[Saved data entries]
(** * Ethiopia financial-inclusion dashboard: data access layer and pages

    A shallow embedding of [src/dashboard/utils.py] and of
    [src/dashboard/app.py], with the properties of the specification proved
    or refuted on it, and further properties of the code after them.

    - A pandas [DataFrame] is a list of column names and a list of labelled
      rows; a row maps column names to cells.  Of the dtypes the frame
      records what the code depends on: which columns are [datetime64].
    - Python exceptions are values of [exn], carried by [result].
    - Code that mutates a frame in place ([get_observations], [get_events])
      runs in a state monad over a store of frames, so that aliasing between
      the argument and the returned frame is visible.
    - A load reads the files through [Files], which records for each path
      whether it exists and what the pandas reader makes of it.
    - Streamlit calls append widgets to the rendered page.
    - What pandas and Python do below the dashboard's calls (the sorting
      kernel, date parsing, number formatting) is a parameter, class
      [Pandas]; the theorems hold for every instance, module [Demo] has one
      to compute with.

    - The Overview and Forecasts pages run over a page of widgets; the
      other pages, the sidebar and the script as a whole over a richer page,
      where Streamlit can refuse a widget (section "The other pages and the
      script").  What Python and the libraries do there outside the cases
      of this development is a second parameter, class [Toolkit].

    Not modelled: the memoisation of the loads by [st.cache_data], and what
    Plotly draws from the data a chart is given. *)

From Stdlib Require Import ZArith QArith Qround String Ascii List Sorted Permutation.
From stdpp Require Import base option list strings pretty gmap.

Local Open Scope string_scope.
Local Open Scope list_scope.
Local Open Scope Z_scope.

(** ** Cells *)

(** One cell of a frame.  [NA] stands for every pandas missing marker
    ([NaN], [NaT], [None]).  A timestamp is its [datetime64[ns]] payload, the
    number of nanoseconds since the epoch.  Numeric cells are only carried,
    compared with a constant and tested for zero; they are kept as
    rationals. *)
Inductive cell :=
| NA
| Str (s : string)
| Num (q : Q)
| Date (t : Z).

#[global] Instance Q_eq_dec : EqDecision Q.
Proof. solve_decision. Defined.

#[global] Instance cell_eq_dec : EqDecision cell.
Proof. solve_decision. Defined.

(** [pd.isna] / [Series.notna] on one cell. *)
Definition isna (c : cell) : bool :=
  match c with NA => true | _ => false end.

Definition notna (c : cell) : bool := negb (isna c).
(** C7, as the code has it.  When a round of the extension loop appends [x]:
    the scores [score(G + [y])] were computed for the feasible candidates
    [y], in the order in which the set of remaining candidates is iterated;
    the score of [x] is at least the score of every feasible candidate; and
    [x] is the first candidate of that score in this order, every candidate
    before it scoring strictly less.  When the set is iterated in ascending
    order, [x] is the lowest index among the candidates of maximal score. *)
Theorem extension_takes_first_maximum compat_matrix global_to_local st st'
    group_global remaining_global x :
  extend_step group_ok score compat_matrix global_to_local st group_global remaining_global
    = Some (Some x, st') ->
  let fs := filter (fun y => is_feasible group_ok compat_matrix global_to_local group_global y
                             = Some true) remaining_global in
  exists scored pre post sx,
    score_all score st group_global fs = Some (scored, st')
    /\ scored.*1 = fs
    /\ scored = pre ++ (x, sx) :: post
    /\ (forall y sy, (y, sy) ∈ scored -> sy <= sx)
    /\ (forall y sy, (y, sy) ∈ pre -> sy < sx)
    /\ (StronglySorted lt remaining_global ->
        forall y sy, (y, sy) ∈ scored -> sy == sx -> (x <= y)%nat).
Proof.
  intros Hstep fs.
  destruct (extend_step_inv _ _ _ _ _ _ _ Hstep) as (scored & Es & Ep). fold fs in Es.
  destruct (pick_best_Some _ _ Ep) as (pre & post & sx & Hl & Hlow & Hpre & Hpost).
  pose proof (score_all_fst _ _ _ _ _ _ Es) as Hfst.
  exists scored, pre, post, sx.
  split; [exact Es|]. split; [exact Hfst|]. split; [exact Hl|].
  split; [|split; [exact Hpre|]].
  - intros y sy Hin. rewrite Hl in Hin.
    apply elem_of_app in Hin as [Hin|Hin]; [apply Qlt_le_weak; eapply Hpre; exact Hin|].
    apply elem_of_cons in Hin as [[= -> ->]|Hin]; [apply Qle_refl|eapply Hpost; exact Hin].
  - intros Hsorted y sy Hin Heq.
    assert (Hs : StronglySorted lt (scored.*1)).
    { rewrite Hfst. unfold fs. apply StronglySorted_filter. exact Hsorted. }
    rewrite Hl in Hin, Hs.
    apply elem_of_app in Hin as [Hin|Hin].
    + exfalso. specialize (Hpre _ _ Hin). rewrite Heq in Hpre.
      exact (Qlt_irrefl _ Hpre).
    + apply elem_of_cons in Hin as [[= -> ->]|Hin]; [lia|].
      rewrite fmap_app, fmap_cons in Hs. apply StronglySorted_app_1_r in Hs.
      apply StronglySorted_inv in Hs as [_ Hall]. rewrite Forall_forall in Hall.
      assert (Hy : y ∈ post.*1) by (apply list_elem_of_fmap; exists (y, sy); split; [reflexivity|exact Hin]).
      specialize (Hall _ Hy). simpl in Hall. lia.
Qed.
End Extension.

(** ** Dicts, the seed and the extension loop *)

Lemma dict_set_keys {V : Type} (d : list (nat * V)) k v k' :
  k' ∈ (dict_set d k v).*1 <-> k' = k \/ k' ∈ d.*1.
Proof.
  induction d as [|[k0 v0] d IH]; simpl.
  - rewrite list_elem_of_singleton. split; [intros ->; left; reflexivity|].
    intros [->|Hin]; [reflexivity|inversion Hin].
  - destruct (k =? k0)%nat eqn:E.
    + apply Nat.eqb_eq in E. subst k0. simpl. rewrite !elem_of_cons. tauto.
    + simpl. rewrite !elem_of_cons, IH. tauto.
Qed.

Lemma dict_argmin_fold_in (best : nat * nat) (l : list (nat * nat)) :
  foldl (fun best kv' => if (snd kv' <? snd best)%nat then kv' else best) best l ∈ best :: l.
Proof.
  revert best. induction l as [|kv l IH]; intros best; simpl; [left|].
  destruct (snd kv <? snd best)%nat.
  - right. apply IH.
  - specialize (IH best). apply elem_of_cons in IH as [->|Hin]; [left|right; right; exact Hin].
Qed.

Lemma dict_argmin_in (d : list (nat * nat)) k : dict_argmin d = Some k -> k ∈ d.*1.
Proof.
  destruct d as [|kv d]; unfold dict_argmin; [discriminate|]. intros [= <-].
  apply (list_elem_of_fmap_2 fst). apply dict_argmin_fold_in.
Qed.

Lemma enumerate_candidates_in candidates local_indices pairs :
  enumerate_candidates candidates local_indices = Some pairs ->
  forall l g, (l, g) ∈ pairs -> g ∈ candidates.
Proof.
  unfold enumerate_candidates. intros Hm l g Hin.
  apply mapM_Some_1 in Hm.
  apply list_elem_of_lookup in Hin as [k Hk].
  destruct (Forall2_lookup_r _ _ _ _ _ Hm Hk) as ([i li] & _ & Hf).
  simpl in Hf. destruct (candidates !! i) as [g'|] eqn:E; [|discriminate].
  simpl in Hf. injection Hf as <- <-. apply list_elem_of_lookup. exists i. exact E.
Qed.

Lemma compat_counts_keys compat_matrix candidates local_indices counts :
  compat_counts compat_matrix candidates local_indices = Some counts ->
  forall k, k ∈ counts.*1 -> k ∈ candidates.
Proof.
  unfold compat_counts.
  destruct (enumerate_candidates candidates local_indices) as [pairs|] eqn:E; [|discriminate].
  simpl. pose proof (enumerate_candidates_in _ _ _ E) as Hin.
  assert (Hgen : forall acc c,
    (forall k, k ∈ acc.*1 -> k ∈ candidates) ->
    foldl (fun acc '(local_idx, global_idx) =>
             d ← acc;
             c ← compat_count compat_matrix local_indices local_idx;
             Some (dict_set d global_idx c)) (Some acc) pairs = Some c ->
    forall k, k ∈ c.*1 -> k ∈ candidates).
  { clear E. induction pairs as [|[l g] pairs IH]; intros acc c Hacc; simpl.
    - intros [= <-]. exact Hacc.
    - destruct (compat_count compat_matrix local_indices l) as [n|]; simpl.
      + apply IH.
        * intros l' g' Hin'. apply (Hin l' g'). right. exact Hin'.
        * intros k Hk. apply dict_set_keys in Hk as [->|Hk]; [|apply Hacc; exact Hk].
          apply (Hin l g). left.
      + intros Hf. exfalso.
        rewrite foldl_None_fixed in Hf; [discriminate|]. intros [? ?]. reflexivity. }
  intros Hf. apply (Hgen [] counts); [|exact Hf].
  intros k Hk. inversion Hk.
Qed.

Lemma choose_seed_in compat_matrix candidates local_indices seed :
  choose_seed compat_matrix candidates local_indices = Some seed -> seed ∈ candidates.
Proof.
  unfold choose_seed.
  destruct (compat_counts compat_matrix candidates local_indices) as [counts|] eqn:E;
    [|discriminate].
  simpl. intros Hs. eapply compat_counts_keys; [exact E|]. apply dict_argmin_in. exact Hs.
Qed.

Section BuilderResult.
Context `{Runtime} {St : Type}.
Variable group_size : Z.
Variable group_ok : list nat -> option bool.
Variable score : St -> list nat -> option (Q * St).

Lemma extend_step_in compat_matrix global_to_local st st' group_global remaining_global x :
  extend_step group_ok score compat_matrix global_to_local st group_global remaining_global
    = Some (Some x, st') ->
  x ∈ remaining_global.
Proof.
  intros Hstep.
  destruct (extend_step_inv _ _ _ _ _ _ _ _ _ Hstep) as (scored & Es & Ep).
  destruct (pick_best_Some _ _ Ep) as (pre & post & sx & Hl & _).
  pose proof (score_all_fst _ _ _ _ _ _ Es) as Hfst.
  assert (Hx : x ∈ scored.*1).
  { rewrite Hl, fmap_app, fmap_cons. apply elem_of_app. right. left. }
  rewrite Hfst in Hx. apply list_elem_of_filter in Hx as [_ Hx]. exact Hx.
Qed.

(** what the extension loop returns: the group it was given, then members
    taken from the remaining candidates, each once, up to the target size *)
Lemma extend_loop_spec fuel compat_matrix global_to_local st st' group_global
    remaining_global g :
  extend_loop group_size group_ok score fuel compat_matrix global_to_local st
    group_global remaining_global = Some (g, st') ->
  exists added,
    g = group_global ++ added
    /\ (forall a, a ∈ added -> a ∈ remaining_global)
    /\ (NoDup remaining_global -> NoDup added)
    /\ (Z.of_nat (length g) <= Z.max (Z.of_nat (length group_global)) group_size)%Z.
Proof.
  revert st group_global remaining_global.
  induction fuel as [|fuel IH]; intros st group_global remaining_global; simpl.
  - destruct ((Z.of_nat (length group_global) <? group_size)%Z
              && negb (bool_decide (remaining_global = []))); [discriminate|].
    intros [= <- _]. exists []. rewrite app_nil_r.
    split; [reflexivity|]. split; [intros a Ha; inversion Ha|].
    split; [intros _; constructor|lia].
  - destruct ((Z.of_nat (length group_global) <? group_size)%Z
              && negb (bool_decide (remaining_global = []))) eqn:Ec.
    + apply andb_true_iff in Ec as [Hlt _]. apply Z.ltb_lt in Hlt.
      destruct (extend_step group_ok score compat_matrix global_to_local st group_global
                  remaining_global) as [[[x|] st1]|] eqn:Es; simpl; [| |discriminate].
      * intros Hloop. destruct (IH _ _ _ Hloop) as (added & Hg & Hin & Hnd & Hlen).
        pose proof (extend_step_in _ _ _ _ _ _ _ Es) as Hx.
        exists (x :: added). split; [rewrite Hg, <- app_assoc; reflexivity|].
        split; [|split].
        -- intros a Ha. apply elem_of_cons in Ha as [->|Ha]; [exact Hx|].
           apply Hin, list_elem_of_filter in Ha as [_ Ha]. exact Ha.
        -- intros Hr. constructor.
           ++ intros Ha. apply Hin, list_elem_of_filter in Ha as [Hne _]. apply Hne. reflexivity.
           ++ apply Hnd, NoDup_filter. exact Hr.
        -- rewrite length_app in Hlen. simpl in Hlen. lia.
      * intros [= <- _]. exists []. rewrite app_nil_r.
        split; [reflexivity|]. split; [intros a Ha; inversion Ha|].
        split; [intros _; constructor|lia].
    + intros [= <- _]. exists []. rewrite app_nil_r.
      split; [reflexivity|]. split; [intros a Ha; inversion Ha|].
      split; [intros _; constructor|lia].
Qed.

(** What the builder returns: nothing, or the seed followed by distinct
    other candidates, at least 4 and at most [GROUP_SIZE] members in all. *)
Lemma build_one_group_spec st st' candidates compat_matrix local_indices g :
  build_one_group_optimized group_size group_ok score st candidates compat_matrix
    local_indices = Some (g, st') ->
  g = []
  \/ (exists seed added,
        choose_seed compat_matrix candidates local_indices = Some seed
        /\ g = seed :: added
        /\ NoDup g
        /\ (forall a, a ∈ g -> a ∈ candidates)
        /\ (4 <= length g)%nat
        /\ (Z.of_nat (length g) <= group_size)%Z).
Proof.
  unfold build_one_group_optimized.
  destruct (bool_decide (candidates = []) || bool_decide (local_indices = []));
    [intros [= <- _]; left; reflexivity|].
  destruct (enumerate_candidates candidates local_indices) as [pairs|]; [|discriminate].
  simpl.
  destruct (choose_seed compat_matrix candidates local_indices) as [seed|] eqn:Eseed;
    [|discriminate].
  simpl.
  set (remaining := set_iter (filter (fun g => g ≠ seed) candidates)).
  destruct (extend_loop _ _ _ _ _ _ _ _ _) as [[g' st1]|] eqn:El; [|discriminate].
  simpl. intros [= <- _].
  destruct (bool_decide (4 <= length g')%nat) eqn:E4; [|left; reflexivity].
  apply bool_decide_eq_true in E4. right.
  destruct (extend_loop_spec _ _ _ _ _ _ _ _ El) as (added & Hg & Hin & Hnd & Hlen).
  assert (Hperm : remaining ≡ₚ remove_dups (filter (fun g => g ≠ seed) candidates))
    by apply set_iter_perm.
  assert (Hrem : forall a, a ∈ remaining -> a ∈ candidates /\ a <> seed).
  { intros a Ha. rewrite Hperm in Ha. apply elem_of_remove_dups, list_elem_of_filter in Ha.
    tauto. }
  assert (Hndr : NoDup remaining) by (rewrite Hperm; apply NoDup_remove_dups).
  exists seed, added. split; [reflexivity|]. split; [exact Hg|].
  split; [|split; [|split]].
  - rewrite Hg. simpl. constructor; [|apply Hnd; exact Hndr].
    intros Hs. apply Hin, Hrem in Hs as [_ Hne]. apply Hne. reflexivity.
  - intros a Ha. rewrite Hg in Ha. simpl in Ha.
    apply elem_of_cons in Ha as [->|Ha]; [eapply choose_seed_in; exact Eseed|].
    apply Hin, Hrem in Ha. tauto.
  - exact E4.
  - simpl in Hlen. lia.
Qed.
End BuilderResult.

- **Aim of the task**: Your task is to restate, word for word, each line from the one that includes "intros Hs. apply" to the end of the records, with both ends included and nothing else.

- **Reply**:
    intros Hs. apply Hin, Hrem in Hs as [_ Hne]. apply Hne. reflexivity.
  - intros a Ha. rewrite Hg in Ha. simpl in Ha.
    apply elem_of_cons in Ha as [->|Ha]; [eapply choose_seed_in; exact Eseed|].
    apply Hin, Hrem in Ha. tauto.
  - exact E4.
  - simpl in Hlen. lia.
Qed.
End BuilderResult.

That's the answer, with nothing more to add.